# Record excerpts
(** The growth rate as the handler computes it, before it is put in the
    reply. *)
Definition weeklyGrowthRate (totalUsers usersThisWeek : Z) : string :=
  let lastWeekTotalUsers := totalUsers - usersThisWeek in
  if 0 <? lastWeekTotalUsers
  then toFixed 2 (Number_mul (Number_div (inject_Z usersThisWeek)
                                         (inject_Z lastWeekTotalUsers)) 100)
  else "∞".

Module Hourly.
Record t := { hour : string; signups : Z }.
End Hourly.

Module Report.
Record t := {
  totalUsers : Z;
  usersToday : Z;
  usersThisWeek : Z;
  usersThisMonth : Z;
  weeklyGrowthRate : string;
  dailySignups : list Daily.t;
  hourlySignups : list Hourly.t;
  peakSignupHour : Z
}.
End Report.

(** The reply of the handler when every query answers, at instant [today]. *)
Definition comprehensive `{Host} (s : Store) (today : Z) : Report.t :=
  let totalUsers := user_count s in
  let yesterday := today - 24 * 60 * 60 * 1000 in
  let lastWeek := today - 7 * 24 * 60 * 60 * 1000 in
  let lastMonth := today - 30 * 24 * 60 * 60 * 1000 in
  let usersToday := user_count_gte yesterday s in
  let usersThisWeek := user_count_gte lastWeek s in
  let usersThisMonth := user_count_gte lastMonth s in
  let rate := weeklyGrowthRate totalUsers usersThisWeek in
  {| Report.totalUsers := totalUsers;
     Report.usersToday := usersToday;
     Report.usersThisWeek := usersThisWeek;
     Report.usersThisMonth := usersThisMonth;
     Report.weeklyGrowthRate :=
       if (rate =? "∞")%string then "New" else (rate ++ "%")%string;
     Report.dailySignups := dailySignupsArray s today;
     Report.hourlySignups :=
       map (fun ch => {| Hourly.hour := (decimal (Z.of_nat (snd ch)) ++ ":00")%string;
                         Hourly.signups := fst ch |})
           (combine (hourlyData s) (seq 0 (List.length (hourlyData s))));
     Report.peakSignupHour := peakSignupHour s |}.
(** * Route planning and grid path finding of the waste-collection patrol

    Shallow embedding of [public/map/reference.py] (single floor, with the
    A-star and Dijkstra searches) and [public/map/multifloor_reference.py]
    (several floors, A-star only).
    Grid cells are pairs of Python integers ([Z]); the obstacle array
    [blocked] is read as a function of its two indices, dictionaries are
    [gmap]s, the [visited] set is a [gset], and [heapq] is a list from which
    [heappop] takes the least tuple. *)

From Stdlib Require Import ZArith QArith List Lia Permutation.
From stdpp Require Import gmap strings list sorting.

Local Close Scope Q_scope.
Local Open Scope Z_scope.

Abbreviation pos := (Z * Z)%type (only parsing).

(** ** Layout constants *)

Definition GRID_W : Z := 35.
Definition GRID_H : Z := 20.

(** The test [0 <= x < GRID_W and 0 <= y < GRID_H] that guards every access
    to [blocked]. *)
Definition in_bounds (x y : Z) : bool :=
  (0 <=? x) && (x <? GRID_W) && (0 <=? y) && (y <? GRID_H).

(** ** heapq *)

Module Heapq.
Section Heapq.
Context {A : Type} (ltb : A → A → bool).

Definition heappush (heap : list A) (item : A) : list A := item :: heap.

(** [heappop] returns the least item together with the remaining heap;
    [None] stands for the empty heap, on which the [while] loops stop. *)
Fixpoint heappop (heap : list A) : option (A * list A) :=
  match heap with
  | [] => None
  | x :: rest =>
      match heappop rest with
      | None => Some (x, [])
      | Some (m, rest') =>
          if ltb m x then Some (m, x :: rest') else Some (x, rest)
      end
  end.
End Heapq.
End Heapq.
Import Heapq.

(** ** Path finding *)

(** The candidate moves, in the order of the [for dx,dy in ...] loops. *)
Definition DIRS : list (Z * Z) := [(1, 0); (-1, 0); (0, 1); (0, -1)].

(** [h] inside [astar]: the Manhattan distance to [goal]. *)
Definition h (goal p : pos) : Z := Z.abs (p.1 - goal.1) + Z.abs (p.2 - goal.2).

(** Entries of the heap of [astar]: [(f, g, cur, parent)]. *)
Abbreviation aentry := (Z * Z * (Z * Z) * option (Z * Z))%type (only parsing).

(** Python orders the tuples lexicographically.  The first three components
    decide: no two entries of one heap agree on [(g, cur)] (lemma
    [astar_keys_distinct]), so the parents are never compared. *)
Definition aentry_ltb (a b : aentry) : bool :=
  let '(fa, ga, (xa, ya), _) := a in
  let '(fb, gb, (xb, yb), _) := b in
  (fa <? fb) || ((fa =? fb) && ((ga <? gb) || ((ga =? gb) &&
      ((xa <? xb) || ((xa =? xb) && (ya <? yb)))))).

(** Entries of the Dijkstra queue: [(d, cur)]. *)
Abbreviation dentry := (Z * (Z * Z))%type (only parsing).

Definition dentry_ltb (a b : dentry) : bool :=
  let '(da, (xa, ya)) := a in
  let '(db, (xb, yb)) := b in
  (da <? db) || ((da =? db) && ((xa <? xb) || ((xa =? xb) && (ya <? yb)))).

(** All cells of the grid, and the number of pops that [astar] and
    [dijkstra] can need: a cell is expanded once and pushes four entries at
    most. *)
Definition cells : list pos :=
  x ← seqZ 0 GRID_W; y ← seqZ 0 GRID_H; [(x, y)].

Definition search_fuel : nat := (5 * S (length cells) + 2)%nat.

Section PathFinder.
(** The obstacle array: the module-level [blocked] of [reference.py], the
    first argument of [astar] in [multifloor_reference.py]. *)
Variable blocked : Z → Z → bool.

(** [while p is not None: path.append(p); p = came[p]], then [path[::-1]].
    [None] is a missing key or an exhausted [fuel]. *)
Fixpoint astar_walk_back (fuel : nat) (came : gmap pos (option pos))
    (p : option pos) (path : list pos) : option (list pos) :=
  match p with
  | None => Some (rev path)
  | Some q =>
      match fuel with
      | O => None
      | S fuel' =>
          match came !! q with
          | None => None
          | Some p' => astar_walk_back fuel' came p' (path ++ [q])
          end
      end
  end.

(** One round of the neighbour loop of [astar]. *)
Definition astar_relax (goal : pos) (g : Z) (cur : pos)
    (acc : gmap pos Z * list aentry) (d : Z * Z) : gmap pos Z * list aentry :=
  let '(gscore, openh) := acc in
  let nx := cur.1 + d.1 in
  let ny := cur.2 + d.2 in
  if negb (in_bounds nx ny) then acc
  else if blocked nx ny then acc
  else
    let ng := g + 1 in
    if match gscore !! (nx, ny) with
       | None => true
       | Some old => ng <? old
       end
    then (<[(nx, ny) := ng]> gscore,
          heappush openh (ng + h goal (nx, ny), ng, (nx, ny), Some cur))
    else acc.

(** The [while openh:] loop of [astar]; one unit of [fuel] per pop.  The
    parent chain of a cell popped with cost [g] has [g + 1] cells, which
    bounds the reconstruction loop. *)
Fixpoint astar_loop (fuel : nat) (goal : pos) (openh : list aentry)
    (came : gmap pos (option pos)) (gscore : gmap pos Z)
    (visited : gset pos) : option (list pos) :=
  match fuel with
  | O => None
  | S fuel' =>
      match heappop aentry_ltb openh with
      | None => Some []
      | Some ((_, g, cur, parent), openh1) =>
          if decide (cur ∈ visited)
          then astar_loop fuel' goal openh1 came gscore visited
          else
            let visited' := {[cur]} ∪ visited in
            let came' := <[cur := parent]> came in
            if decide (cur = goal)
            then astar_walk_back (S (Z.to_nat g)) came' (Some cur) []
            else
              let '(gscore', openh') :=
                foldl (astar_relax goal g cur) (gscore, openh1) DIRS in
              astar_loop fuel' goal openh' came' gscore' visited'
      end
  end.

Definition astar (start goal : pos) : option (list pos) :=
  if decide (start = goal) then Some [start]
  else
    astar_loop search_fuel goal
      (heappush [] (h goal start, 0, start, None)) ∅ {[start := 0]} ∅.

# Requirement
Precisely reproduce all the entries shown above.

# Written response
(** The growth rate as the handler computes it, before it is put in the
    reply. *)
Definition weeklyGrowthRate (totalUsers usersThisWeek : Z) : string :=
  let lastWeekTotalUsers := totalUsers - usersThisWeek in
  if 0 <? lastWeekTotalUsers
  then toFixed 2 (Number_mul (Number_div (inject_Z usersThisWeek)
                                         (inject_Z lastWeekTotalUsers)) 100)
  else "∞".

Module Hourly.
Record t := { hour : string; signups : Z }.
End Hourly.

Module Report.
Record t := {
  totalUsers : Z;
  usersToday : Z;
  usersThisWeek : Z;
  usersThisMonth : Z;
  weeklyGrowthRate : string;
  dailySignups : list Daily.t;
  hourlySignups : list Hourly.t;
  peakSignupHour : Z
}.
End Report.

(** The reply of the handler when every query answers, at instant [today]. *)
Definition comprehensive `{Host} (s : Store) (today : Z) : Report.t :=
  let totalUsers := user_count s in
  let yesterday := today - 24 * 60 * 60 * 1000 in
  let lastWeek := today - 7 * 24 * 60 * 60 * 1000 in
  let lastMonth := today - 30 * 24 * 60 * 60 * 1000 in
  let usersToday := user_count_gte yesterday s in
  let usersThisWeek := user_count_gte lastWeek s in
  let usersThisMonth := user_count_gte lastMonth s in
  let rate := weeklyGrowthRate totalUsers usersThisWeek in
  {| Report.totalUsers := totalUsers;
     Report.usersToday := usersToday;
     Report.usersThisWeek := usersThisWeek;
     Report.usersThisMonth := usersThisMonth;
     Report.weeklyGrowthRate :=
       if (rate =? "∞")%string then "New" else (rate ++ "%")%string;
     Report.dailySignups := dailySignupsArray s today;
     Report.hourlySignups :=
       map (fun ch => {| Hourly.hour := (decimal (Z.of_nat (snd ch)) ++ ":00")%string;
                         Hourly.signups := fst ch |})
           (combine (hourlyData s) (seq 0 (List.length (hourlyData s))));
     Report.peakSignupHour := peakSignupHour s |}.
(** * Route planning and grid path finding of the waste-collection patrol

    Shallow embedding of [public/map/reference.py] (single floor, with the
    A-star and Dijkstra searches) and [public/map/multifloor_reference.py]
    (several floors, A-star only).
    Grid cells are pairs of Python integers ([Z]); the obstacle array
    [blocked] is read as a function of its two indices, dictionaries are
    [gmap]s, the [visited] set is a [gset], and [heapq] is a list from which
    [heappop] takes the least tuple. *)

From Stdlib Require Import ZArith QArith List Lia Permutation.
From stdpp Require Import gmap strings list sorting.

Local Close Scope Q_scope.
Local Open Scope Z_scope.

Abbreviation pos := (Z * Z)%type (only parsing).

(** ** Layout constants *)

Definition GRID_W : Z := 35.
Definition GRID_H : Z := 20.

(** The test [0 <= x < GRID_W and 0 <= y < GRID_H] that guards every access
    to [blocked]. *)
Definition in_bounds (x y : Z) : bool :=
  (0 <=? x) && (x <? GRID_W) && (0 <=? y) && (y <? GRID_H).

(** ** heapq *)

Module Heapq.
Section Heapq.
Context {A : Type} (ltb : A → A → bool).

Definition heappush (heap : list A) (item : A) : list A := item :: heap.

(** [heappop] returns the least item together with the remaining heap;
    [None] stands for the empty heap, on which the [while] loops stop. *)
Fixpoint heappop (heap : list A) : option (A * list A) :=
  match heap with
  | [] => None
  | x :: rest =>
      match heappop rest with
      | None => Some (x, [])
      | Some (m, rest') =>
          if ltb m x then Some (m, x :: rest') else Some (x, rest)
      end
  end.
End Heapq.
End Heapq.
Import Heapq.

(** ** Path finding *)

(** The candidate moves, in the order of the [for dx,dy in ...] loops. *)
Definition DIRS : list (Z * Z) := [(1, 0); (-1, 0); (0, 1); (0, -1)].

(** [h] inside [astar]: the Manhattan distance to [goal]. *)
Definition h (goal p : pos) : Z := Z.abs (p.1 - goal.1) + Z.abs (p.2 - goal.2).

(** Entries of the heap of [astar]: [(f, g, cur, parent)]. *)
Abbreviation aentry := (Z * Z * (Z * Z) * option (Z * Z))%type (only parsing).

(** Python orders the tuples lexicographically.  The first three components
    decide: no two entries of one heap agree on [(g, cur)] (lemma
    [astar_keys_distinct]), so the parents are never compared. *)
Definition aentry_ltb (a b : aentry) : bool :=
  let '(fa, ga, (xa, ya), _) := a in
  let '(fb, gb, (xb, yb), _) := b in
  (fa <? fb) || ((fa =? fb) && ((ga <? gb) || ((ga =? gb) &&
      ((xa <? xb) || ((xa =? xb) && (ya <? yb)))))).

(** Entries of the Dijkstra queue: [(d, cur)]. *)
Abbreviation dentry := (Z * (Z * Z))%type (only parsing).

Definition dentry_ltb (a b : dentry) : bool :=
  let '(da, (xa, ya)) := a in
  let '(db, (xb, yb)) := b in
  (da <? db) || ((da =? db) && ((xa <? xb) || ((xa =? xb) && (ya <? yb)))).

(** All cells of the grid, and the number of pops that [astar] and
    [dijkstra] can need: a cell is expanded once and pushes four entries at
    most. *)
Definition cells : list pos :=
  x ← seqZ 0 GRID_W; y ← seqZ 0 GRID_H; [(x, y)].

Definition search_fuel : nat := (5 * S (length cells) + 2)%nat.

Section PathFinder.
(** The obstacle array: the module-level [blocked] of [reference.py], the
    first argument of [astar] in [multifloor_reference.py]. *)
Variable blocked : Z → Z → bool.

(** [while p is not None: path.append(p); p = came[p]], then [path[::-1]].
    [None] is a missing key or an exhausted [fuel]. *)
Fixpoint astar_walk_back (fuel : nat) (came : gmap pos (option pos))
    (p : option pos) (path : list pos) : option (list pos) :=
  match p with
  | None => Some (rev path)
  | Some q =>
      match fuel with
      | O => None
      | S fuel' =>
          match came !! q with
          | None => None
          | Some p' => astar_walk_back fuel' came p' (path ++ [q])
          end
      end
  end.

(** One round of the neighbour loop of [astar]. *)
Definition astar_relax (goal : pos) (g : Z) (cur : pos)
    (acc : gmap pos Z * list aentry) (d : Z * Z) : gmap pos Z * list aentry :=
  let '(gscore, openh) := acc in
  let nx := cur.1 + d.1 in
  let ny := cur.2 + d.2 in
  if negb (in_bounds nx ny) then acc
  else if blocked nx ny then acc
  else
    let ng := g + 1 in
    if match gscore !! (nx, ny) with
       | None => true
       | Some old => ng <? old
       end
    then (<[(nx, ny) := ng]> gscore,
          heappush openh (ng + h goal (nx, ny), ng, (nx, ny), Some cur))
    else acc.

(** The [while openh:] loop of [astar]; one unit of [fuel] per pop.  The
    parent chain of a cell popped with cost [g] has [g + 1] cells, which
    bounds the reconstruction loop. *)
Fixpoint astar_loop (fuel : nat) (goal : pos) (openh : list aentry)
    (came : gmap pos (option pos)) (gscore : gmap pos Z)
    (visited : gset pos) : option (list pos) :=
  match fuel with
  | O => None
  | S fuel' =>
      match heappop aentry_ltb openh with
      | None => Some []
      | Some ((_, g, cur, parent), openh1) =>
          if decide (cur ∈ visited)
          then astar_loop fuel' goal openh1 came gscore visited
          else
            let visited' := {[cur]} ∪ visited in
            let came' := <[cur := parent]> came in
            if decide (cur = goal)
            then astar_walk_back (S (Z.to_nat g)) came' (Some cur) []
            else
              let '(gscore', openh') :=
                foldl (astar_relax goal g cur) (gscore, openh1) DIRS in
              astar_loop fuel' goal openh' came' gscore' visited'
      end
  end.

Definition astar (start goal : pos) : option (list pos) :=
  if decide (start = goal) then Some [start]
  else
    astar_loop search_fuel goal
      (heappush [] (h goal start, 0, start, None)) ∅ {[start := 0]} ∅.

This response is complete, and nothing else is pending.